■ MATERIAL TO PROCESS:
Lemma called_app a b : called (a ++ b) = called a ++ called b.
Proof. apply omap_app. Qed.

Lemma pushed_call c f : pushed (call c f) = [].
Proof. by destruct c. Qed.

Lemma called_call_user k f : called (call (UserCallback k) f) = [(k, f)].
Proof. reflexivity. Qed.

(** [write] without an error pushes the tagged file, once, and hands it to
    the callback; the reporter, when on, pushes and calls nothing. *)
Lemma write_pushed cfg st event file :
  pushed (trace (write cfg st event None file))
  = pushed (trace st) ++ [tag event file].
Proof.
  unfold write, log, record. destruct (truthy _); cbn [trace];
    rewrite ?pushed_app; cbn; rewrite pushed_call, ?app_nil_r; reflexivity.
Qed.

Lemma write_called cfg st event file :
  called (trace (write cfg st event None file))
  = called (trace st) ++ called (call (cb cfg) (tag event file)).
Proof.
  unfold write, log, record. destruct (truthy _); cbn [trace];
    rewrite ?called_app; cbn; rewrite ?app_nil_r; reflexivity.
Qed.

End Traces.

(** ** The loop of line 103 with mutable declarations

    What the loop computes once [glob] and [currentFilepath] can be assigned
    to: the walk up the ancestors of the path. *)
Section Walk.
Context `{Host}.

Lemma ancestor_dirname n p : ancestor n (path_dirname p) = ancestor (S n) p.
Proof. unfold ancestor. by rewrite <- Nat.iter_succ_r. Qed.

Lemma owner_loop_let_step fuel gs p :
  owner_loop LetBinding (S fuel) gs p
  = if owned gs p then Ok (array_get gs (anymatch gs p))
    else if String.eqb p (path_dirname p) then Ok (array_get gs (anymatch gs p))
    else owner_loop LetBinding fuel gs (path_dirname p).
Proof. reflexivity. Qed.
(** When no member is registered under the id of the closed socket, the
    disconnect handler changes nothing and emits nothing. *)
Lemma on_disconnect_no_such_member sid s :
  wf_server s →
  (∀ roomId, Map_get sid (members_of roomId s) = None) →
  on_disconnect sid s = (s, []).
Proof.
  intros Hwf Hnone. rewrite on_disconnect_spec by done.
  assert (∀ l : JsMap RoomState,
            (∀ e, e ∈ l → Map_get sid (members e.2) = None) →
            l ≫= (λ e, (disconnect_entry sid (adapter s) e).1) = l
            ∧ l ≫= (λ e, (disconnect_entry sid (adapter s) e).2) = []) as Hbind.
  { induction l as [|e l IH]; intros Hl; [done|].
    destruct IH as [IH1 IH2]; [intros e' He'; apply Hl; by right|].
    cbn [mbind list_bind]. rewrite IH1, IH2.
    unfold disconnect_entry. rewrite (Hl e) by left. done. }
  destruct (Hbind (rooms s)) as [-> ->]; [|by destruct s].
  intros [roomId room] He. cbn [snd].
  specialize (Hnone roomId). unfold members_of in Hnone.
  by rewrite (Map_elem_get _ _ _ (proj1 Hwf) He) in Hnone.
Qed.

Lemma on_disconnect_adapter sid s :
  wf_server s → adapter (on_disconnect sid s).1 = adapter s.
Proof. intros Hwf. by rewrite on_disconnect_spec. Qed.

Lemma on_disconnect_snapshot sid roomId room user s :
  wf_server s →
  Map_get roomId (rooms s) = Some room →
  Map_get sid (members room) = Some user →
  Map_delete sid (members room) ≠ [] →
  {| recipients := to_room (adapter s) roomId;
     payload := room_state (Map_values (Map_delete sid (members room))) |}
  ∈ (on_disconnect sid s).2.
Proof.
  intros Hwf Hroom Huser Hne. rewrite on_disconnect_spec by done. cbn [snd].
  apply list_elem_of_bind. exists (roomId, room).
  split; [|by apply Map_get_Some_elem].
  unfold disconnect_entry. cbn [fst snd]. rewrite Huser. cbn [snd members with_members].
  destruct (Map_delete sid (members room)); [done|]. cbn. right. left.
Qed.

(** ** The reference parser reads embed URLs *)

Lemma break_rest p s a b :
  break p s = (a, b) →
  s = (a ++ b)%string
  ∧ (b = EmptyString ∨ ∃ c b', b = String c b' ∧ p c = true).
Proof.
  revert a b. induction s as [|c s IH]; intros a b; simpl.
  - intros [= <- <-]. split; [done | by left].
  - destruct (p c) eqn:Hc.
    + intros [= <- <-]. split; [done | right; eauto].
    + destruct (break p s) as [a' b'] eqn:Hs. intros [= <- <-].
      destruct (IH a' b' eq_refl) as [-> Hb]. by split.
Qed.

Lemma String_includes_app c (a b : string) :
  String_includes c (a ++ b)%string = String_includes c a || String_includes c b.
Proof.
  induction a as [|c' a IH]; simpl; [done|]. by rewrite IH, orb_assoc.
Qed.

Lemma query_of_break_no_question (videoId path rest : string) :
  String_includes "?" videoId = false →
  break ends_path videoId = (path, rest) →
  query_of rest = EmptyString.
Proof.
  intros Hno Hbreak. apply break_rest in Hbreak as [-> Hrest].
  rewrite String_includes_app in Hno. apply orb_false_iff in Hno as [_ Hno].
  destruct Hrest as [-> | (c & b' & -> & Hc)]; [done|].
  simpl in Hno. apply orb_false_iff in Hno as [Hq _].
  unfold ends_path in Hc. rewrite Hq in Hc. simpl in Hc.
  apply Ascii.eqb_eq in Hc. by subst c.
Qed.

#[local] Arguments String.append !_ _ / : simpl nomatch.

Lemma URL_basic_reads_embed_urls : reads_embed_urls URL_basic.
Proof.
  intros videoId urlObj Hno. unfold URL_basic, embed_prefix.
  cbn -[query_of parse_query].
  destruct (break ends_path videoId) as [path rest] eqn:Hbreak.
  rewrite (query_of_break_no_question _ _ _ Hno Hbreak).
  vm_compute. intros [= <-]. by split.
Qed.

(** ** [toISOString] writes ISO-8601 *)

Lemma digit_forall (p : ascii → bool) n :
  forallb p ["0"; "1"; "2"; "3"; "4"; "5"; "6"; "7"; "8"; "9"]%char = true →
  p (digit n) = true.
Proof.
  intros H. unfold digit. generalize (Z.to_nat (n mod 10)). intros k.
  cbn in H.
  repeat match goal with
         | H : _ && _ = true |- _ => apply andb_prop in H as [? H]
         end.
  do 10 (destruct k as [|k]; [cbn; assumption|]). by destruct k.
Qed.

Lemma is_digit_digit n : is_digit (digit n) = true.
Proof. by apply digit_forall. Qed.

Lemma is_sign_digit n : is_sign (digit n) = false.
Proof.
  apply negb_true_iff. by apply (digit_forall (λ c, negb (is_sign c))).
Qed.

Lemma iso8601_tail_fields (m d h mi sec ms : Z) :
  iso8601_tail
    ("-" ++ digits2 m ++ "-" ++ digits2 d ++ "T" ++ digits2 h ++ ":"
     ++ digits2 mi ++ ":" ++ digits2 sec ++ "." ++ digits3 ms ++ "Z")%string
  = true.
Proof.
  unfold iso8601_tail, digits3, digits2. cbn -[digit].
  by rewrite !is_digit_digit.
Qed.

Lemma Date_toISOString_iso8601 ms : is_iso8601 (Date_toISOString ms) = true.
Proof.
  unfold Date_toISOString.
  destruct (civil_from_days (ms / msPerDay)) as [[y m] d].
  generalize (iso8601_tail_fields m d (ms mod msPerDay / 3600000)
                (ms mod msPerDay / 60000 mod 60) (ms mod msPerDay / 1000 mod 60)
                (ms mod msPerDay mod 1000)).
  generalize ("-" ++ digits2 m ++ "-" ++ digits2 d ++ "T"
              ++ digits2 (ms mod msPerDay / 3600000) ++ ":"
              ++ digits2 (ms mod msPerDay / 60000 mod 60) ++ ":"
              ++ digits2 (ms mod msPerDay / 1000 mod 60) ++ "."
              ++ digits3 (ms mod msPerDay mod 1000) ++ "Z")%string.
  intros tail Htail. unfold year_string.
  destruct ((0 <=? y)%Z && (y <=? 9999)%Z).
  - unfold digits4, digits3, digits2. cbn -[digit is_sign iso8601_tail].
    by rewrite is_sign_digit, !is_digit_digit, Htail.
  - unfold digits6, digits4, digits3, digits2. cbn -[digit is_sign iso8601_tail].
    assert (is_sign (if (y <? 0)%Z then "-" else "+")%char = true) as ->
      by by destruct (y <? 0)%Z.
    by rewrite !is_digit_digit, Htail.
Qed.

(** ** [convertToEmbedUrl] by cases *)

Section Convert.
Variable URL_new : string → option URL.

Lemma convertToEmbedUrl_video_id url :
  convertToEmbedUrl URL_new url =
    match video_id URL_new url with
    | Some videoId => (embed_prefix ++ videoId)%string
    | None => url
    end.
Proof.
  unfold convertToEmbedUrl, video_id.
  destruct (URL_new url) as [urlObj|]; [|done].
  destruct (String.eqb (hostname urlObj) "www.youtube.com"
            || String.eqb (hostname urlObj) "youtube.com").
  - destruct (searchParams_get "v" (searchParams urlObj)) as [videoId|].
    + destruct (String.eqb videoId EmptyString); [|done].
      by destruct (String.eqb (hostname urlObj) "youtu.be").
    + by destruct (String.eqb (hostname urlObj) "youtu.be").
  - by destruct (String.eqb (hostname urlObj) "youtu.be").
Qed.

Lemma video_id_Some url videoId :
  video_id URL_new url = Some videoId →
  is_youtube_watch URL_new url ∨ is_youtu_be URL_new url.
Proof.
  unfold video_id, is_youtube_watch, is_youtu_be.
  destruct (URL_new url) as [urlObj|]; [|done].
  destruct (String.eqb (hostname urlObj) "www.youtube.com"
            || String.eqb (hostname urlObj) "youtube.com") eqn:Hhost.
  - destruct (searchParams_get "v" (searchParams urlObj)) as [v|] eqn:Hv.
    + destruct (String.eqb v EmptyString) eqn:Hempty.
      * destruct (String.eqb (hostname urlObj) "youtu.be") eqn:Hbe; [|done].
        intros _. right. exists urlObj. split; [done|]. by apply String.eqb_eq.
      * intros _. left. exists urlObj, v. split; [done|].
        split; [|split; [done | by apply String.eqb_neq]].
        apply orb_true_iff in Hhost as [H|H]; apply String.eqb_eq in H; auto.
    + destruct (String.eqb (hostname urlObj) "youtu.be") eqn:Hbe; [|done].
      intros _. right. exists urlObj. split; [done|]. by apply String.eqb_eq.
  - destruct (String.eqb (hostname urlObj) "youtu.be") eqn:Hbe; [|done].
    intros _. right. exists urlObj. split; [done|]. by apply String.eqb_eq.
Qed.

Lemma convertToEmbedUrl_cases url :
  convertToEmbedUrl URL_new url = url
  ∨ is_youtube_watch URL_new url ∨ is_youtu_be URL_new url.
Proof.
  rewrite convertToEmbedUrl_video_id.
  destruct (video_id URL_new url) as [videoId|] eqn:Hid; [right | by left].
  by apply video_id_Some in Hid.
Qed.

(** The two rewritten shapes. *)
Lemma convertToEmbedUrl_of_watch url urlObj videoId :
  URL_new url = Some urlObj →
  hostname urlObj = "www.youtube.com" ∨ hostname urlObj = "youtube.com" →
  searchParams_get "v" (searchParams urlObj) = Some videoId →
  videoId ≠ EmptyString →
  convertToEmbedUrl URL_new url = (embed_prefix ++ videoId)%string.
Proof.
  intros Hparse Hhost Hv Hne. unfold convertToEmbedUrl. rewrite Hparse, Hv.
  apply String.eqb_neq in Hne. rewrite Hne.
  by destruct Hhost as [-> | ->].
Qed.

Lemma convertToEmbedUrl_of_short url urlObj :
  URL_new url = Some urlObj →
  hostname urlObj = "youtu.be" →
  convertToEmbedUrl URL_new url
  = (embed_prefix ++ slice1 (pathname urlObj))%string.
Proof.
  intros Hparse Hhost. unfold convertToEmbedUrl. by rewrite Hparse, Hhost.
Qed.

(** An embed URL built around an id free of [?] is left alone. *)
Lemma convertToEmbedUrl_embed videoId :
  reads_embed_urls URL_new →
  String_includes "?" videoId = false →
  convertToEmbedUrl URL_new (embed_prefix ++ videoId)%string
  = (embed_prefix ++ videoId)%string.
Proof.
  intros Hreads Hno. unfold convertToEmbedUrl.
  destruct (URL_new (embed_prefix ++ videoId)%string) as [urlObj|] eqn:Hparse; [|done].
  destruct (Hreads _ _ Hno Hparse) as [-> ->]. done.
Qed.

End Convert.

(** ** Emits of the disconnect handler *)

(** Every member-left event of the disconnect loops announces a member
    the visited entries store under the id of the closing socket, with
    [socket.to] on the room of the entry.  No assumption on the state is
    needed. *)

Lemma disconnect_members_emits sid roomId entries room s :
  adapter (disconnect_members sid roomId entries room s).1 = adapter s
  ∧ Forall (λ e, ∀ user, payload e = member_left user →
                   (sid, user) ∈ entries
                   ∧ recipients e = to_others (adapter s) sid roomId)
      (disconnect_members sid roomId entries room s).2.
Proof.
  revert room s. induction entries as [|[userId user] rest IH]; intros room s.
  - by split.
  - cbn [disconnect_members]. destruct (String.eqb userId sid) eqn:Hid.
    + apply String.eqb_eq in Hid as ->.
      match goal with
      | |- context [disconnect_members sid roomId rest ?room' ?s'] =>
          destruct (IH room' s') as [Ha Hout];
          destruct (disconnect_members sid roomId rest room' s') as [s2 out]
      end.
      cbn [fst snd adapter] in *. split; [done|].
      apply Forall_cons. split.
      { intros u Hu. cbn in Hu. injection Hu as <-. split; [left | done]. }
      apply Forall_app. split.
      * destruct (0 <? _)%nat; [|done]. by apply Forall_singleton.
      * eapply Forall_impl; [exact Hout|]. intros e He u Hu.
        destruct (He u Hu). split; [by right | done].
    + destruct (IH room s) as [Ha Hout]. split; [done|].
      eapply Forall_impl; [exact Hout|]. intros e He u Hu.
      destruct (He u Hu). split; [by right | done].
Qed.

Lemma disconnect_rooms_emits sid entries s :
  adapter (disconnect_rooms sid entries s).1 = adapter s
  ∧ Forall (left_to_others (adapter s) sid entries)
      (disconnect_rooms sid entries s).2.
Proof.
  revert s. induction entries as [|[roomId room] rest IH]; intros s.
  - by split.
  - cbn [disconnect_rooms].
    destruct (disconnect_members_emits sid roomId (Map_entries (members room)) room s)
      as [Ha1 Hout1].
    destruct (disconnect_members sid roomId (Map_entries (members room)) room s)
      as [s1 out1].
    destruct (IH s1) as [Ha2 Hout2].
    destruct (disconnect_rooms sid rest s1) as [s2 out2].
    cbn [fst snd] in *. split; [congruence|].
    apply Forall_app. split.
    + eapply Forall_impl; [exact Hout1|]. intros e He u Hu.
      destruct (He u Hu) as [Hin Hrec]. exists roomId, room.
      split; [left | done].
    + eapply Forall_impl; [exact Hout2|]. intros e He u Hu.
      destruct (He u Hu) as (r & rm & Hin & Hmem & Hrec). exists r, rm.
      split; [by right|]. split; [done|]. by rewrite <- Ha1.
Qed.

(** * The claims *)

Section Claims.
Variable URL_new : string → option URL.

(** ** Joining *)

(** C5: on every join-room event the handler sends exactly one room-state
    snapshot, to the joining socket alone, and that snapshot is the member
    list of the room as it is after the handler inserted the joiner: the
    joining member is in it.  The only other emit is the member-joined
    event, sent with [socket.to]: to the sockets of the room that are not
    in the room named by the joiner's socket id. *)
Theorem join_snapshot_has_joiner now sid roomId user s :
  let r := step URL_new now sid (join_room roomId user) s in
  r.2 = [ {| recipients := {[sid]};
             payload := room_state (Map_values (members_of roomId r.1)) |};
          {| recipients :=
               sockets_in (adapter r.1) roomId ∖ sockets_in (adapter r.1) sid;
             payload := member_joined user |} ]
  ∧ user ∈ Map_values (members_of roomId r.1).
Proof.
  cbn zeta. cbn [step]. rewrite on_join_room_members_of.
  rewrite on_join_room_spec. cbn zeta. cbn [fst snd adapter].
  split; [done | apply Map_values_set_elem].
Qed.

(** ** The directory invariant *)

(** C6: in every state the server reaches, after any sequence of inbound
    events, a room id has an entry in the rooms directory if and only if
    its membership is non-empty; and a join-room event always leaves the
    room it names in the directory. *)
Theorem room_listed_iff_has_members trace roomId :
  let s := (run URL_new trace initial).1 in
  (Map_has roomId (rooms s) = true ↔ members_of roomId s ≠ [])
  ∧ (∀ now sid user,
       Map_has roomId
         (rooms (step URL_new now sid (join_room roomId user) s).1) = true).
Proof.
  cbn zeta. pose proof (run_wf URL_new trace initial wf_initial) as Hwf.
  set (s := (run URL_new trace initial).1) in *. split.
  - unfold Map_has, members_of.
    destruct (Map_get roomId (rooms s)) as [room|] eqn:Hget.
    + split; [intros _ | done]. by destruct (wf_room_get _ _ _ Hwf Hget).
    + split; [done | by intros H].
  - intros now sid user. cbn [step]. rewrite on_join_room_spec.
    cbn zeta. cbn [fst rooms]. unfold Map_has. by rewrite Map_get_set_eq.
Qed.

■ PROBLEM DETAILS: What the answer needs is every line from the data above with "assert" in it.

■ RESPONSE TO THE TASK:
  assert (∀ l : JsMap RoomState,
    assert (is_sign (if (y <? 0)%Z then "-" else "+")%char = true) as ->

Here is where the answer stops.